Damaged myelin generates abnormal rhythms in the sleeping brain
A new study reveals how the degeneration of the myelin sheath disrupts brain oscillations and rhythms during sleep, potentially providing non-invasive biomarkers for neurodegenerative diseases.
Damaged myelin generates abnormal rhythms in the sleeping brain
Scientists have identified how damage to the myelin sheath—the insulating layer surrounding nerve fibers—alters brain activity during sleep. The research, presented Friday, July 10, 2026, at the Federation of European Neuroscience Societies (FENS) Forum, suggests a biological link between the degeneration of this protective coating and the sleep disturbances frequently seen in neurodegenerative conditions.
Dr Mohit Dubey, a ZonMw Memorable Dementia Fellow at the Netherlands Institute for Neuroscience in Amsterdam, presented findings using electroencephalogram (EEG) recordings. In mouse models with damaged myelin and Alzheimer’s disease (AD), the EEG data revealed electrical spikes that appeared only while the mice were asleep. According to Dr Dubey, these spikes are similar to those observed in patients with AD or epilepsy.
The study focused on how the loss of myelin disrupts the efficiency of electrical signals within brain circuits. This degradation is a hallmark of several neurological diseases, including multiple sclerosis (MS) and AD.

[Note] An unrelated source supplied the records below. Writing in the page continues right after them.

(** A flow that is in no list ends, giving back its unit. *)
Lemma tame_finish_credit o err e :
  o ∉ pub e -> tame (if counted (get e o) then 1 else 0) e (retireLocked cfg o (creditLocked o (finishLocked o err e))).
Proof.
  intros Hn. pose proof (keeps_finish o err e) as K1. set (e1 := finishLocked o err e) in *.
  assert (Hc : counted (get e1 o) = counted (get e o)).
  { unfold e1. destruct (finish_eq o err e) as [rs ->]. rewrite get_modify. by case_decide. }
  assert (Hn1 : o ∉ pub e1) by (destruct K1 as (_ & _ & -> & _); done).
  eapply tame_trans0'; [apply (tame_keeps o e e1 K1); [apply nextOut_finish|by right|apply calm_finish]|]. unfold creditLocked. rewrite Hc.
  destruct (counted (get e o)) eqn:Ec.
  - apply (tame_trans0 1 _ (modify o (fun f => f <| counted := false |>) (e1 <| quota ::= Z.succ |>))).
    + split; try done.
      2: { intros tr. apply later_same; [done|]. intros x Hx. split; [done|]. rewrite get_modify_ne; [done|]. by intros ->. }
      2: { intros x. by apply (owing_alter (fun f => f <| counted := false |>) o (flows e1) x). }
      intros [Hnd (sent & rest & [P C S R])]. split; [done|]. exists sent, rest.
      assert (Hg : forall x, x ∈ sent ++ rest -> get (modify o (fun f => f <| counted := false |>) (e1 <| quota ::= Z.succ |>)) x = get e1 x).
      { intros x Hx. rewrite get_modify_ne; [done|]. intros ->. apply Hn1. by rewrite P. }
      split; [done|done|..]; apply Forall_forall; intros x Hx; rewrite Hg by (apply elem_of_app; tauto).
      * by apply (proj1 (Forall_forall _ _) S).
      * by apply (proj1 (Forall_forall _ _) R).
    + apply (tame_keeps o); [apply keeps_retire|apply nextOut_retire|by right|apply calm_retire].
  - apply (tame_keeps o); [apply keeps_retire|apply nextOut_retire|by right|apply calm_retire].
Qed.
(** ** The operations *)

Lemma out_retire o e : out (retireLocked cfg o e) = out e.
Proof.
  unfold retireLocked, completeLocked, putOutLocked. repeat case_match; done.
Qed.

Lemma out_ended o err e : out (retireLocked cfg o (creditLocked o (finishLocked o err e))) = delete (o_id (get e o)) (out e).
Proof.
  rewrite out_retire. destruct (finish_eq o err e) as [rs ->]. unfold creditLocked. by case_match.
Qed.

Lemma tame_Register m now e : flows e !! nextOut e = None -> (forall o, o ∈ pub e -> is_Some (flows e !! o)) -> tame 0 e (fst (Register cfg m now e)).
Proof.
  intros Hfresh Hpub. unfold Register. destruct (failure e); [by apply tame_view|]. cbn zeta.
  set (f := mkOut (m_ID m) (m_QoS m) _ _ _ _ _ _ _ _ _ _ _ _ _ _ _ _ _). unfold new_flow. cbn [fst].
  match goal with |- context [if hasStore cfg then queueLocked _ _ _ ?x else _] => set (e1 := x) end.
  assert (T : tame 0 e e1).
  { assert (E : pub e1 = pub e ++ [nextOut e] /\ cursor e1 = match cursor e with None => Some (nextOut e) | c => c end
              /\ quota e1 = quota e /\ quotaMax e1 = quotaMax e /\ gen e1 = gen e /\ flows e1 = <[nextOut e := f]> (flows e)
              /\ nextSeq e1 = nextSeq e + 1 /\ nextOut e1 = S (nextOut e)).
    { unfold e1. destruct (list_eqb (m_Ref m) []);
        match goal with |- context [match cursor (push_pub ?o ?x) with _ => _ end] => change (cursor (push_pub o x)) with (cursor e) end;
        destruct (cursor e) eqn:Ec; by split_and!. }
    clearbody e1. destruct E as (Ep & Ec & Eq & Em & Eg & Ef & En & Eo).
    assert (Hg : forall x, x ∈ pub e -> get e1 x = get e x).
    { intros x Hx. unfold get. rewrite Ef, lookup_insert_ne; [done|]. intros <-. destruct (Hpub _ Hx). congruence. }
    split; try done; [lia| | |].
    3: { intros x. unfold owing, get. rewrite Ef. destruct (decide (x = nextOut e)) as [->|Hne]; [|by rewrite lookup_insert_ne].
         rewrite lookup_insert_eq. by intros []. }
    2: { intros tr [HF Hl]. split; [rewrite Eo, En; eapply Forall_impl; [exact HF|]; cbn; intros; lia|].
         intros x. rewrite Ep. intros [Hx| ->%list_elem_of_singleton]%elem_of_app; [rewrite Hg by done; by apply Hl|].
         intros _. eapply Forall_impl; [exact HF|]. intros x [Hx Hb]. split; [lia|]. unfold get. rewrite Ef, lookup_insert_eq. exact Hb. }
    intros [Hnd (sent & rest & [P C S R])]. split.
    { rewrite Ep. apply NoDup_app. split; [done|]. split; [|apply NoDup_singleton]. intros x Hx ->%list_elem_of_singleton.
      destruct (Hpub _ Hx). congruence. }
    exists sent, (rest ++ [nextOut e]). split.
    - by rewrite Ep, P, app_assoc.
    - rewrite Ec, C. by destruct rest.
    - apply Forall_forall. intros x Hx. rewrite Hg by (rewrite P; apply elem_of_app; by left). by apply (proj1 (Forall_forall _ _) S).
    - apply Forall_app. split.
      + apply Forall_forall. intros x Hx. rewrite Hg by (rewrite P; apply elem_of_app; by right). by apply (proj1 (Forall_forall _ _) R).
      + apply Forall_singleton. unfold get. by rewrite Ef, lookup_insert_eq. }
  destruct (hasStore cfg); [|done]. eapply tame_trans0; [exact T|]. by apply tame_view.
Qed.

Lemma tame_Withdraw o e : tame 0 e (fst (Withdraw cfg o e)).
Proof. unfold Withdraw. destruct (_ || _); [apply tame_refl|]. apply tame_drop. Qed.

Lemma tame_settle o e : tame 0 e (settleLocked o e).
Proof. unfold settleLocked. eapply tame_trans0; [by apply (tame_modify o (fun f => f <| settling := true |>))|]. by apply tame_view. Qed.

Lemma tame_putOut o e : tame 0 e (putOutLocked cfg o e).
Proof. unfold putOutLocked. destruct (hasStore cfg); [by apply tame_view|apply tame_refl]. Qed.

Lemma tame_complete o e : tame 0 e (completeLocked cfg o e).
Proof.
  unfold completeLocked. destruct (_ || _); [apply tame_refl|]. destruct (encodeOutcome _) as [oc|]; [|apply tame_refl].
  eapply tame_trans0; [by apply (tame_modify o (fun f => f <| phase := Completed |> <| outcome := oc |>))|apply tame_putOut].
Qed.

Lemma tame_Adopt r s e : tame 0 e (fst (Adopt r s e)).
Proof.
  unfold Adopt. destruct (refs e !! r) as [o|]; [by apply tame_modify|]. destruct (orphans e !! r) as [o|]; [|apply tame_refl]. cbn [fst].
  eapply tame_trans0; [by apply (tame_modify o (fun f => f <| settle := s |>))|]. destruct (settling _); [by apply tame_modify|apply tame_settle].
Qed.

(** An acknowledgement gives back at most a unit, and only when it ended the
    exchange of its identifier and that flow had taken one. *)
Definition frees (id : Z) (e e' : Engine) : Prop :=
  exists d, tame d e e' /\ (d = 0 \/ d = 1 /\ exists o, out e !! id = Some o /\ owing e o /\ out e' !! id = None).

Lemma frees_none id e e' : tame 0 e e' -> frees id e e'.
Proof. intros T. exists 0. split; [done|]. by left. Qed.

Lemma frees_ended id o err e e1 :
  out e !! id = Some o -> o_id (get e1 o) = id -> finished (get e1 o) = false -> out e1 = out e -> tame 0 e e1 -> o ∉ pub e1 ->
  frees id e (retireLocked cfg o (creditLocked o (finishLocked o err e1))).
Proof.
  intros Ho Hid Hfin Ho1 T Hn. exists (if counted (get e1 o) then 1 else 0). split; [eapply tame_trans0'; [exact T|by apply tame_finish_credit]|].
  destruct (counted (get e1 o)) eqn:Ec; [right|by left]. split; [done|]. exists o. split; [done|]. split; [by apply (tm_calm _ _ _ T)|].
  by rewrite out_ended, Hid, Ho1, lookup_delete_eq.
Qed.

"Sleep disturbances are extremely common in neurological diseases such as multiple sclerosis and Alzheimer’s disease, but the biological reasons for these problems remain poorly understood,"
Dr Mohit Dubey, via EurekAlert
To establish a broader connection, Dr Dubey and his team analyzed EEG recordings spanning several weeks and multiple nights in the mouse models and compared those results with EEG data from sleeping patients with MS. The team found that the abnormal electrical spikes in mice were tightly linked to sleep rhythms. Specifically, these spikes were associated with sleep spindles, which are bursts of brain activity occurring during the second stage of non-rapid eye movement (REM) sleep.

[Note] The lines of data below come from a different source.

Lemma IInv_Connected h a e ci now :
  Inv cfg [] h e -> 0 <= ci_ReceiveMaximum ci -> IInv a e -> IInv a (fst (Connected cfg ci now e)).
Proof.
  intros I Hr. set (R := fun e e' => IInv a e -> IInv a e'). assert (PR : PreOrder R) by (split; unfold R; auto). change (R e (fst (Connected cfg ci now e))).
  assert (RS : forall e e', same_in e e' -> R e e') by (intros e1 e2 S; unfold R; by apply IInv_same).
  apply (Inv_Connected h e ci now R); try done.
  - intros e1 e2 B. by apply RS, books_same_in.
  - intros e1 o. apply RS, si_modify.
  - intros _ e1. exact (IInv_lost a e1).
  - intros _ D e1 o _. apply RS, si_lose_flow.
  - intros l fr e1 o _ _. apply RS, si_limit_flow.
Qed.

(** With the session present nothing inbound changes. *)
Lemma si_Connected h e ci now :
  Inv cfg [] h e -> 0 <= ci_ReceiveMaximum ci -> SessionPresent ci = true -> same_in e (fst (Connected cfg ci now e)).
Proof.
  intros I Hr Hp. apply (Inv_Connected h e ci now same_in); try done; try congruence.
  - intros e1 e2 B. by apply books_same_in.
  - intros l fr e1 o _ _. apply si_limit_flow.
Qed.

(** ** The writes *)

Lemma IInv_disk a a' e : (forall k, Dir k <> Outbound -> disk_at a' k = disk_at a k) -> IInv a e -> IInv a' e.
Proof.
  intros H []. split; try done.
  - intros id i x Hs Hb Hx. specialize (ii_saved0 id i x Hs Hb Hx). unfold in_saved in *. destruct (last _); rewrite !on_disk_at in *; cbn [Key in_record] in *;
      by rewrite H.
  - intros k r Hk. rewrite H by done. by apply ii_disk0.
Qed.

The research also identified a slowing of electrical rhythms that occur exclusively during REM sleep. This stage of sleep is characterized by dreaming and the replay of experiences from the day, utilizing rhythmic electrical patterns called oscillations to coordinate communication between neurons.

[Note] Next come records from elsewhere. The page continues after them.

(* ===== verification/Queue.v ===== *)
(** * Queue: publisher queues (queue_publisher.go)

    The [PublisherQueue] contract as an interface with laws, and
    [MemoryPublisherQueue], which keeps acknowledged entries as holes in a
    slice until it reclaims them.  What an entry holds besides its sequence
    number is of any type; slices are values, so the copies the queue makes
    at its boundary are not visible. *)

From stdpp Require Import list sorting.
From S2P Require Import Prelude GoLib.

Module Queue.

(** ** sort.Search *)

Fixpoint Search_loop (fuel i j : nat) (f : nat -> bool) : nat :=
  match fuel with
  | O => i
  | S fuel =>
      if (i <? j)%nat then
        let h := ((i + j) / 2)%nat in
        if f h then Search_loop fuel i h f else Search_loop fuel (S h) j f
      else i
  end.
Definition Search (n : nat) (f : nat -> bool) : nat := Search_loop n 0 n f.

(** [r] is where [f] turns true. *)
Record turns (n : nat) (f : nat -> bool) (r : nat) : Prop := {
  tn_le : (r <= n)%nat;
  tn_below i : (i < r)%nat -> f i = false;
  tn_above i : (r <= i < n)%nat -> f i = true;
}.

Lemma Search_loop_turns n f fuel : forall i j,
  (forall a b, (a <= b < n)%nat -> f a = true -> f b = true) -> (i <= j <= n)%nat -> (j - i <= fuel)%nat ->
  (forall a, (a < i)%nat -> f a = false) -> (forall a, (j <= a < n)%nat -> f a = true) -> turns n f (Search_loop fuel i j f).
Proof.
  induction fuel as [|fuel IH]; intros i j Hm Hij Hf Hlo Hhi; cbn [Search_loop].
  { assert (i = j) as -> by lia. by split; [lia| |]. }
  destruct (Nat.ltb_spec i j) as [Hlt|Hge]; [|assert (i = j) as -> by lia; by split; [lia| |]].
  assert (Hh : (i <= (i + j) / 2 < j)%nat).
  { split; [apply Nat.div_le_lower_bound; lia|apply Nat.Div0.div_lt_upper_bound; lia]. }
  set (h := ((i + j) / 2)%nat) in *. destruct (f h) eqn:E.
  - apply IH; try done; try lia. intros a Ha. apply (Hm h); [lia|done].
  - apply IH; try done; try lia. intros a Ha. destruct (f a) eqn:Ea; [|done]. rewrite (Hm a h) in E; [done|lia|done].
Qed.

Lemma Search_turns n f : (forall a b, (a <= b < n)%nat -> f a = true -> f b = true) -> turns n f (Search n f).
Proof. intros Hm. apply Search_loop_turns; try done; try lia. Qed.

(** ** Data *)

(** [ErrQueueIO] stands for the errors of the medium of a queue that is not
    in memory. *)
Inductive queue_error : Type := ErrQueueClosed | ErrQueueFull | ErrQueueIO.

Inductive DropPolicy : Type := DropNewest | DropOldest.
#[export] Instance DropPolicy_eq_dec : EqDecision DropPolicy.
Proof. solve_decision. Defined.

Record QueueLimit : Type := mkLimit { Max : Z; Policy : DropPolicy; Keep : Z }.

(** [QueueEntry]: its sequence number and the rest. *)
Record QueueEntry (M : Type) : Type := mkEntry { Seq : Z; body : M }.
#[global] Arguments mkEntry {M} _ _.
#[global] Arguments Seq {M} _.
#[global] Arguments body {M} _.

Record memQueueEntry (M : Type) : Type := mkMem { e : QueueEntry M; acked : bool }.
#[global] Arguments mkMem {M} _ _.
#[global] Arguments e {M} _.
#[global] Arguments acked {M} _.

(** [MemoryPublisherQueue] *)
Record MemoryPublisherQueue (M : Type) : Type := mkQueue {
  closed : bool;
  nextSeq : Z;
  entries : list (memQueueEntry M);
  head : nat;
  count : Z;
}.
#[global] Arguments mkQueue {M} _ _ _ _ _.
#[global] Arguments closed {M} _.
#[global] Arguments nextSeq {M} _.
#[global] Arguments entries {M} _.
#[global] Arguments head {M} _.
#[global] Arguments count {M} _.

#[export] Instance MemoryPublisherQueue_rebuild M : Rebuild (MemoryPublisherQueue M) := fun q =>
  mkQueue (closed q) (nextSeq q) (entries q) (head q) (count q).

Definition NewMemoryPublisherQueue {M} : MemoryPublisherQueue M := mkQueue false 0 [] 0 0.

(** ** Operations *)

Section operations.
(** [zero] is the zero value of what an entry holds. *)
Context {M : Type} (zero : M).
Implicit Types (q : MemoryPublisherQueue M) (l : list (memQueueEntry M)).

Definition zeroEntry : memQueueEntry M := mkMem (mkEntry 0 zero) false.

Definition hole (seq : Z) : memQueueEntry M := mkMem (mkEntry seq zero) true.

Definition at_index l (i : nat) : memQueueEntry M := default zeroEntry (l !! i).

(** [search] *)
Definition search (seq : Z) q : nat :=
  (head q + Search (length (entries q) - head q) (fun i => (seq <? Seq (e (at_index (entries q) (head q + i))))%Z))%nat.

(** The loop at the start of [reclaim]. *)
Fixpoint skip_acked (fuel : nat) (h : nat) l : nat * list (memQueueEntry M) :=
  match fuel with
  | O => (h, l)
  | S fuel =>
      if ((h <? length l)%nat && acked (at_index l h)) then skip_acked fuel (S h) (<[h := zeroEntry]> l) else (h, l)
  end.

Definition reclaim q : MemoryPublisherQueue M :=
  let (h, l) := skip_acked (length (entries q)) (head q) (entries q) in
  let q := q <| head := h |> <| entries := l |> in
  let hd := Z.of_nat h in
  let holes := len l - hd - count q in
  if ((hd <=? 1024) || (hd <=? len l / 2)) && ((holes <=? 64) || (holes <=? count q)) then q
  else q <| entries := filter (fun x => acked x = false) (drop h l) |> <| head := 0%nat |>.

(** The loop of [Enqueue] that picks victims among the entries from [i] on. *)
Fixpoint pick l (i : nat) (need : Z) : list nat :=
  match l with
  | [] => []
  | x :: l => if 0 <? need then if acked x then pick l (S i) need else i :: pick l (S i) (need - 1) else []
  end.

(** One victim is evicted. *)
Definition evict (x : list (memQueueEntry M) * list (QueueEntry M)) (i : nat) : list (memQueueEntry M) * list (QueueEntry M) :=
  let (l, evicted) := x in
  (<[i := hole (Seq (e (at_index l i)))]> l, evicted ++ [e (at_index l i)]).

Definition mem_Enqueue (m : M) (limit : QueueLimit) q : MemoryPublisherQueue M * (Z * list (QueueEntry M) + queue_error) :=
  let add q evicted :=
    let q := q <| nextSeq ::= fun n => u64 (n + 1) |> in
    let q := q <| entries ::= fun l => l ++ [mkMem (mkEntry (nextSeq q) m) false] |> <| count ::= Z.succ |> in
    (q, inl (nextSeq q, evicted)) in
  if closed q then (q, inr ErrQueueClosed)
  else if (0 <? Max limit) && (Max limit <=? count q) then
    if decide (Policy limit <> DropOldest) then (q, inr ErrQueueFull)
    else
      let need := count q - Max limit + 1 in
      let i := search (Keep limit) q in
      let victims := pick (drop i (entries q)) i need in
      if len victims <? need then (q, inr ErrQueueFull)
      else
        let (l, evicted) := fold_left evict victims (entries q, []) in
        let q := q <| entries := l |> <| count ::= fun c => c - len victims |> in
        add (reclaim q) evicted
  else add q [].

But when myelin degenerates, these oscillations become slower and disrupted. Dr Dubey stated that the electrical spikes observed during sleep are closely tied to the stability of brain circuits affected by AD and MS.
The implications of these findings extend to clinical diagnostics. Because sleep disturbances contribute to cognitive decline and fatigue in patients, understanding this biological link may allow for the development of non-invasive biomarkers. Dr Dubey suggested that sleep recordings could potentially detect early changes in brain circuit myelination before clinical symptoms appear, providing a tool for clinicians to monitor disease progression.
Professor Christina Dalla of the National and Kapodistrian University of Athens, who chairs the FENS Forum communication committee and was not part of the study, noted that the research showed a slowing of REM sleep oscillations in MS patients. She observed that this appears connected to disruptions in brain circuit connectivity and stability, similar to what was seen in mice with AD.
Currently, medical treatments exist to slow the immune system's attack on the myelin sheath in MS patients, but there are no treatments capable of repairing damaged myelin. The researchers believe that uncovering the biological basis of how myelin damage affects sleep could lead to the design of non-invasive strategies to repair myelin during sleep.
The study is characterized as a non-peer-reviewed observational study conducted in animals and people. While it successfully combines sleep neuroscience with the study of demyelinating circuits, the researchers acknowledged a limitation: the work was primarily conducted in mice. Further research is required to determine how these mechanisms translate to human disease.
Dr Dubey intends to focus his future research on the specific molecular and cellular mechanisms that link abnormal electrical activity, sleep rhythms, and myelin degeneration.